We study the evaporation mechanics and precipitate characterization of the bacteria-laden liquid bridge using experimental and theoretical analysis. Aqueous suspensions of motile and nonmotile Salmonella typhimurium and Pseudomonas aeruginosa typically found in contaminated food and water were used in liquid bridge configuration between hydrophilic substrates. Using the inverse logarithmic evaporation flux model, we study the liquid bridge volume regression using cylindrical and catenoid volume models for various confinement distances. We show that for all confinement distances the volume regression is linear on normalizing both volume and time as in the case of a pure sessile drop. However, in normalized volume and dimensional time space we observe some nonlinearities as the total evaporation time scales non linearly with the confinement distance. The nonlinearities found were captured using the catenoid model. The cylindrical volume model fails to capture the regression trend, whereas the catenoid model conforms to the experimental volume regression data at all confinement distances and the transient liquid bridge interface evolution profile at a high confinement distance. Further, we also study the precipitate pattern and bacterial distribution using micro/nanocharacterization techniques.

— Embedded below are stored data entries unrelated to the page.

(** * rfc_protect: protection management of highly used Wikidata items

    A shallow embedding of [main.py].  The pandas data frames become lists
    of records (a cell that pandas may hold as NaN/None is an [option]),
    the class-level counters become a record threaded through the run, the
    wiki and the replica database become explicit parts of the state and
    of the environment, and Python exceptions become constructors of a
    result type. *)

From stdpp Require Import gmap strings list sorting.
From Stdlib Require Import ZArith Lia Permutation.

Local Open Scope string_scope.
Local Open Scope Z_scope.

(** ** Data frame operations used by the script *)

Section frames.
Context {A : Type}.

(** [sort_values]: rows ordered by a comparison [le] on the sort column.
    Insertion of a row in front of the first row that is not smaller
    keeps rows with equal keys in their incoming order; pandas' default
    algorithm promises no order among equal keys, and no statement below
    depends on it. *)
Fixpoint insert_sorted (le : A → A → bool) (x : A) (l : list A) : list A :=
  match l with
  | [] => [x]
  | y :: t => if le x y then x :: y :: t else y :: insert_sorted le x t
  end.

Fixpoint sort_values (le : A → A → bool) (l : list A) : list A :=
  match l with
  | [] => []
  | x :: t => insert_sorted le x (sort_values le t)
  end.
(** From "Determine merge safety" on (lines 280-290): when a primary
    branch is found and the branch is an ancestor of it, the block asks one
    yes/no question and nothing else, does not print the header of the
    unique commits, and its only commands are the two queries and, on a
    yes, [branch -d]; on any other answer nothing changes. *)
Lemma delete_local_checked_merged root branch w p w1 w2 :
  choose_primary_branch git w = (Returned (Some p), w1) ->
  Py.nonempty p = true ->
  is_merged_into git branch p w1 = (Returned true, w2) ->
  let run := delete_local_checked git clock root branch w in
  let new := since w run.2 in
  exists ans,
    inputs new = [(yes_no ("Delete local branch '" ++ branch ++ "'?"), ans)] /\
    commands (rev new) =
      (["branch"; "--format=%(refname:short)"]
       :: ["merge-base"; "--is-ancestor"; branch; p]
       :: (if said_yes ans then [["branch"; "-d"; branch]] else []))%list /\
    typed new = [] /\
    ~ In unique_commits_header (printed new) /\
    (said_yes ans = false -> harmless new).
Proof.
  intros H1 Hp H2 run new. subst run new.
  destruct (choose_primary_branch_spec git w) as (n1 & E1 & cp1 & S1).
  destruct (is_merged_into_spec git branch p w1) as (n2 & E2 & cp2 & S2 & _).
  rewrite H1 in E1. rewrite H2 in E2. simpl in E1, E2. subst n1 n2.
  as_wp. wp_steps by_run.
  all: simpl; eexists; split; [reflexivity |].
  all: cbn [said_yes]; unfold affirmative.
  all: repeat match goal with H : String.eqb _ _ = _ |- _ => rewrite H end.
  all: split; [reflexivity | split; [reflexivity | split]].
  all: try (intros Hin; simpl in Hin; unfold unique_commits_header in Hin;
            repeat destruct Hin as [Hin | Hin]; try discriminate; contradiction).
  all: intros; try discriminate; quiet.
Qed.

End LocalDelete.








Section Unmerged.

Variable git : list event -> list string -> CompletedProcess.
Variable clock : list event -> datetime.


End Unmerged.

Section ForcedDelete.

Variable git : list event -> list string -> CompletedProcess.
Variable clock : list event -> datetime.


End ForcedDelete.

(* ===================================================================== *)
(** * The backup tagger *)
(* ===================================================================== *)

(** The list without its last element. *)
Ltac all_but_last l :=
  lazymatch l with
  | [_] => constr:(@nil event)
  | ?e :: ?l' => let r := all_but_last l' in constr:(e :: r)
  | (?n ++ ?l')%list => let r := all_but_last l' in constr:((n ++ r)%list)
  end.

Section BackupTag.

Variable git : list event -> list string -> CompletedProcess.
Variable clock : list event -> datetime.

(** The first thing [create_backup_tag] does is [git tag] with the name
    composed from the branch and the clock, and that name is what it
    returns when it returns a tag. *)
Lemma create_backup_tag_name branch root w :
  let tag := ("backup/" ++ branch ++ "/" ++ strftime_compact (clock (events w)))%string in
  let run := create_backup_tag git clock branch root w in
  (exists later cp, since w run.2 = (later ++ [EvGit ["tag"; tag; branch] cp])%list) /\
  (forall t, run.1 = Returned (Some t) -> t = tag).
Proof.
  intros tag run. subst tag run. as_wp.
  wp_steps no_block.
  all: rewrite <- ?app_assoc; simpl; split.
  all: try (intros t Ht; try discriminate; injection Ht as <-; reflexivity).
  all: match goal with
       | |- exists later cp, ?l = _ =>
           let r := all_but_last l in
           exists r;
           match l with context [EvGit ["tag"; _; _] ?c] => exists c end;
           reflexivity
       end.
Qed.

We show that the average precipitate pattern for both sessile and higher confinement distances resembles coffee-ring-type deposits, although the underlying bacterial distribution differs. For lower confinement, we observe a pattern resulting from a combination of the coffee-ring effect, stick-slick motion, and thin film instability. The reduction in confinement distance causes an altered bacterial agglomeration, resulting in a multipattern network instead of a single circumferential edge deposition. We show that the aerial size of motile bacteria increases with decreasing confinement, whereas the size of nonmotile bacteria remains constant in the precipitate. These findings have a crucial understanding of the establishment of pathogenesis in humans in hospital settings.